The complex will be built by The Indian Pueblo Federal Development Corporation (IPFDC) which is owned and operated by New Mexico's 19 Pueblos.
...The Presbyterian Church transferred control of the school to the federal government in 1884. The school remained under the Bureau of Indian Affairs (BIA) until it was transferred in the 1980s to the All Indian Pueblo Council. The school eventually closed in 1982 with the land held in trust for the 19 Pueblos in 1983. Throughout the early 1980s the buildings fell victim to vandalism and fires and were eventually torn down in 1985.
...Alvino Sandoval came to the Albuquerque Indian School in 1947 when he was just 10 years old. Sandoval, a Navajo from Tohajiilee, N.M., said his mother woke him up one day and told him he was going somewhere where he would have food to eat and a warm place to sleep. He said she never mentioned anything about getting an education.
"I never went off the reservation and all of a sudden they shipped me out and I ended up here. There used to be a vineyard, orchards and we even had some dairy cows. Later the cows were moved to SIPI (the Southwestern Indian Polytechnic Institute). We had our own bakery and Indian hospital."
Sandoval graduated in 1958 and while he has not kept in contact with his former classmates, he thinks of his years at the AIS often. "I feel sad when I go by here and see this empty spot. Those buildings we went to school in, slept in, those were really strong buildings. Those buildings were really made well...."
And
this:
[A] U.S. Department of the Interior office complex was built at the site of the former Albuquerque Indian School. But a handful of earth from there was brought to the Forgiveness Journey gathering in Albuquerque so that the spirit of the former school could be present. Who brought it? A Jewish Rabbi who had been invited to take part in the day.
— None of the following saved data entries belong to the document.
Lemma map_reverse {A B} (f : A -> B) (l : list A) :
  map f (reverse l) = reverse (map f l).
Proof.
  induction l as [|x l IH]; [reflexivity |].
  cbn [map]. rewrite !reverse_cons, map_app, IH. reflexivity.
Qed.

(** X8: the scancode column reads most significant byte first on either
    byte order: a value stored in [n + 1] bytes is shown as the two
    hexadecimal digits of its byte of weight [256 ^ n], then those of
    the byte of weight [256 ^ (n - 1)], and so on down to the byte of
    weight 1, [2 (n + 1)] digits in all; a little-endian and a
    big-endian machine show the same text. *)
Theorem scancode_to_string_byte_order (o : byte_order) (out : string)
    (n : nat) (v : N) :
  scancode_to_string LittleEndian out (store_bytes LittleEndian n v) n
  = scancode_to_string BigEndian out (store_bytes BigEndian n v) n /\
  String.length (scancode_to_string o out (store_bytes o (S n) v) (S n))
  = (2 * S n)%nat /\
  scancode_to_string o out (store_bytes o (S n) v) (S n)
  = String.concat EmptyString
      (map (fun j => hex_byte (byte_of_N (v / 256 ^ N.of_nat j)))
           (reverse (seq 0 (S n)))).
Proof.
  split; [| split].
  - destruct n as [|n]; [reflexivity |].
    unfold scancode_to_string, store_bytes.
    rewrite !take_ge by (rewrite ?length_reverse, length_le_bytes; lia).
    reflexivity.
  - unfold scancode_to_string, store_bytes.
    destruct o;
      rewrite length_concat_hex, ?length_reverse, length_take, ?length_reverse,
        length_le_bytes; lia.
  - unfold scancode_to_string, store_bytes.
    assert (map hex_byte (reverse (le_bytes (S n) v))
            = map (fun j => hex_byte (byte_of_N (v / 256 ^ N.of_nat j)))
                  (reverse (seq 0 (S n)))) as H.
    { rewrite le_bytes_digits, <- map_reverse, map_map. reflexivity. }
    destruct o.
    + rewrite take_ge by (rewrite length_le_bytes; lia). now rewrite H.
    + rewrite take_ge by (rewrite length_reverse, length_le_bytes; lia).
      now rewrite H.
Qed.

(** ** The key names *)

(** X9: [get_key_by_code] answers with the name of the first entry of
    the table that has the code, and with nothing exactly when no entry
    has it. *)
Theorem get_key_by_code_first (key_names : list (N * string)) (code : N) :
  (forall name,
     get_key_by_code key_names code = Some name <->
     exists i, first_at (fun p => p.1 = code) key_names i (code, name)) /\
  (get_key_by_code key_names code = None <->
   forall p, p ∈ key_names -> p.1 <> code).
Proof.
  unfold get_key_by_code. induction key_names as [|[c nm] names [IH1 IH2]]; split.
  - intros name. split; [done | intros (i & H & _); done].
  - split; [| done]. intros _ p H. inversion H.
  - intros name. cbn [get_key_by_code_loop].
    destruct (N.eqb_spec c code) as [->|Hc].
    + split.
      * intros [= <-]. exists 0%nat. split; [done |]. split; [done |].
        intros j y Hj. lia.
      * intros ([|i] & Hi & _ & Hfirst).
        -- cbn in Hi. congruence.
        -- exfalso. apply (Hfirst 0%nat (code, nm)); [lia | done | done].
    + rewrite IH1. split.
      * intros (i & Hi & Hp & Hfirst). exists (S i).
        split; [done |]. split; [done |].
        intros [|j] y Hj; cbn.
        -- intros [= <-]. done.
        -- apply Hfirst. lia.
      * intros ([|i] & Hi & Hp & Hfirst).
        -- cbn in Hi. congruence.
        -- exists i. split; [done |]. split; [done |].
           intros j y Hj Hy. apply (Hfirst (S j)); [lia | done].
  - cbn [get_key_by_code_loop].
    destruct (N.eqb_spec c code) as [->|Hc].
    + split; [done |]. intros H. exfalso. apply (H (code, nm)); [left | done].
    + rewrite IH2. split.
      * intros H p Hin. apply elem_of_cons in Hin as [-> | Hin]; [done |].
        now apply H.
      * intros H p Hin. apply H. now right.
Qed.

(** ** The dump *)

Lemma bind_running {W A B} (m : prog W A) (f : A -> prog W B) (w w' : W)
    (out : list event) (b : B) :
  bind m f w = (out, Running b w') ->
  exists o1 a w1 o2,
    m w = (o1, Running a w1) /\ f a w1 = (o2, Running b w') /\ out = o1 ++ o2.
Proof.
  unfold bind. destruct (m w) as [o1 [a w1|s]]; [| discriminate].
  destruct (f a w1) as [o2 r] eqn:E. intros [= <- ->]. eauto 10.
Qed.



(** ** The option loop *)

Section MainLoop.

Variable o : byte_order.
Variable W : Type.
Variable sys_open : string -> prog W Z.
Variable sys_close : Z -> prog W unit.
Variable ioctl_get : Z -> input_keymap_entry -> prog W ioctl_result.
Variable key_names : list (N * string).
Variable set_keycode : Z -> string -> prog W unit.
Variable ke0 : input_keymap_entry.
Variable scancode0 : string.

Lemma main_loop_act (opts : list (ascii * string)) :
  forall (dev : Z) (act : bool) (w : W) (out : list event)
         (dev' : Z) (act' : bool) (w' : W),
    main_loop o W sys_open sys_close ioctl_get key_names set_keycode ke0
              scancode0 opts dev act w = (out, Running (dev', act') w') ->
    act' = true ->
    act = true \/
    exists opt optarg,
      (opt, optarg) ∈ opts /\ (opt = "p"%char \/ opt = "s"%char).
Proof.
  induction opts as [|[opt optarg] rest IH]; intros dev act w out dev' act' w'.
  - cbn. intros [= _ _ <- _] ->. now left.
  - cbn [main_loop].
    assert (forall d a w1 o1,
              main_loop o W sys_open sys_close ioctl_get key_names set_keycode
                        ke0 scancode0 rest d a w1 = (o1, Running (dev', act') w') ->
              act' = true ->
              a = true \/
              exists opt0 optarg0,
                (opt0, optarg0) ∈ (opt, optarg) :: rest /\
                (opt0 = "p"%char \/ opt0 = "s"%char)) as IH'.
    { intros d a w1 o1 H Ha. destruct (IH _ _ _ _ _ _ _ H Ha) as [?|(c & g & Hin & Hc)].
      - now left.
      - right. exists c, g. split; [now right | done]. }
    destruct (Ascii.eqb_spec opt "d") as [->|Hd].
    { intros H Ha. apply bind_running in H as (o1 & a1 & w1 & o2 & _ & H & _).
      apply bind_running in H as (o3 & fd & w2 & o4 & _ & H & _).
      destruct (fd <? 0)%Z.
      - apply bind_running in H as (? & ? & ? & ? & _ & H & _). discriminate.
      - exact (IH' _ _ _ _ H Ha). }
    destruct (Ascii.eqb_spec opt "p") as [->|Hp].
    { intros _ _. right. exists "p"%char, optarg. split; [left | now left]. }
    destruct (Ascii.eqb_spec opt "s") as [->|Hs].
    { intros _ _. right. exists "s"%char, optarg. split; [left | now right]. }
    destruct (Ascii.eqb_spec opt "h") as [->|Hh].
    { intros H Ha. apply bind_running in H as (o1 & a1 & w1 & o2 & _ & H & _).
      exact (IH' _ _ _ _ H Ha). }
    intros H Ha. apply bind_running in H as (o1 & a1 & w1 & o2 & H & _ & _).
    cbn in H. discriminate.
Qed.

(** X11: [main] comes to its [return 0] only when no operand is left on
    the command line and a [-p] or [-s] was among the options; every
    other run leaves through [exit]. *)
Theorem main_returns_zero_only_after_action (cl : command_line) (w w' : W)
    (out : list event) (status : Z) :
  main o W sys_open sys_close ioctl_get key_names set_keycode ke0 scancode0 cl w
    = (out, Running status w') ->
  status = 0%Z /\
  cl_operands_left cl = false /\
  exists opt optarg,
    (opt, optarg) ∈ cl_options cl /\ (opt = "p"%char \/ opt = "s"%char).
Proof.
  unfold main. intros H.
  apply bind_running in H as (o1 & [dev act] & w1 & o2 & Hloop & H & _).
  apply bind_running in H as (o3 & [] & w2 & o4 & Hu & H & _).
  cbn in H. injection H as _ <- _. split; [reflexivity |].
  cbn [snd] in Hu.
  destruct (cl_operands_left cl); [cbn in Hu; discriminate |].
  destruct act; [| cbn in Hu; discriminate].
  split; [reflexivity |].
  destruct (main_loop_act _ _ _ _ _ _ _ _ Hloop eq_refl) as [?|?]; done.
Qed.

End MainLoop.

(** ** The definition [-s] takes *)

Lemma concat_hex_cons (b : byte) (bs : list byte) :
  String.concat EmptyString (map hex_byte (b :: bs))
  = String (hex_digit (Byte.to_N b / 16))
      (String (hex_digit (Byte.to_N b mod 16))
         (String.concat EmptyString (map hex_byte bs))).
Proof. destruct bs; reflexivity. Qed.

Lemma concat_hex_cons_append (b : byte) (bs : list byte) (tail : string) :
  String.append (String.concat EmptyString (map hex_byte (b :: bs))) tail
  = String.append (hex_byte b)
      (String.append (String.concat EmptyString (map hex_byte bs)) tail).
Proof. rewrite concat_hex_cons. reflexivity. Qed.

Lemma hex_digit_not_equals (x : N) : x < 16 -> hex_digit x <> "="%char.
Proof.
  intros H.
  assert (x = 0 \/ x = 1 \/ x = 2 \/ x = 3 \/ x = 4 \/ x = 5 \/ x = 6 \/ x = 7 \/
          x = 8 \/ x = 9 \/ x = 10 \/ x = 11 \/ x = 12 \/ x = 13 \/ x = 14 \/
          x = 15) as Hx by lia.
  repeat (destruct Hx as [-> | Hx]; [discriminate |]). subst. discriminate.
Qed.

Lemma strchr_hex (bs : list byte) (tail : string) :
  strchr (String.append (String.concat EmptyString (map hex_byte bs))
                        (String "=" tail)) "="
  = Some (2 * length bs)%nat.
Proof.
  induction bs as [|b bs IH].
  - reflexivity.
  - rewrite concat_hex_cons. cbn [String.append strchr].
    pose proof (Byte.to_N_bounded b) as Hb.
    destruct (Ascii.eqb_spec (hex_digit (Byte.to_N b / 16)) "=") as [E|_].
    { exfalso. revert E. apply hex_digit_not_equals.
      apply N.Div0.div_lt_upper_bound. lia. }
    destruct (Ascii.eqb_spec (hex_digit (Byte.to_N b mod 16)) "=") as [E|_].
    { exfalso. revert E. apply hex_digit_not_equals.
      apply N.mod_upper_bound. discriminate. }
    rewrite IH. cbn [length]. f_equal. lia.
Qed.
“He understands what the Native Americans are going through,” said Terri Clah, one of the organizers who helped make the gathering happen. “He brought a message to our gathering to relate to Native Americans. He went to the former Albuquerque Indian School location and brought back dirt with him. He spoke to us and he lifted it before the Creator and asked the Creator to heal the Native Americans that were mistreated on those grounds. It was powerful,” she said with awe in her voice.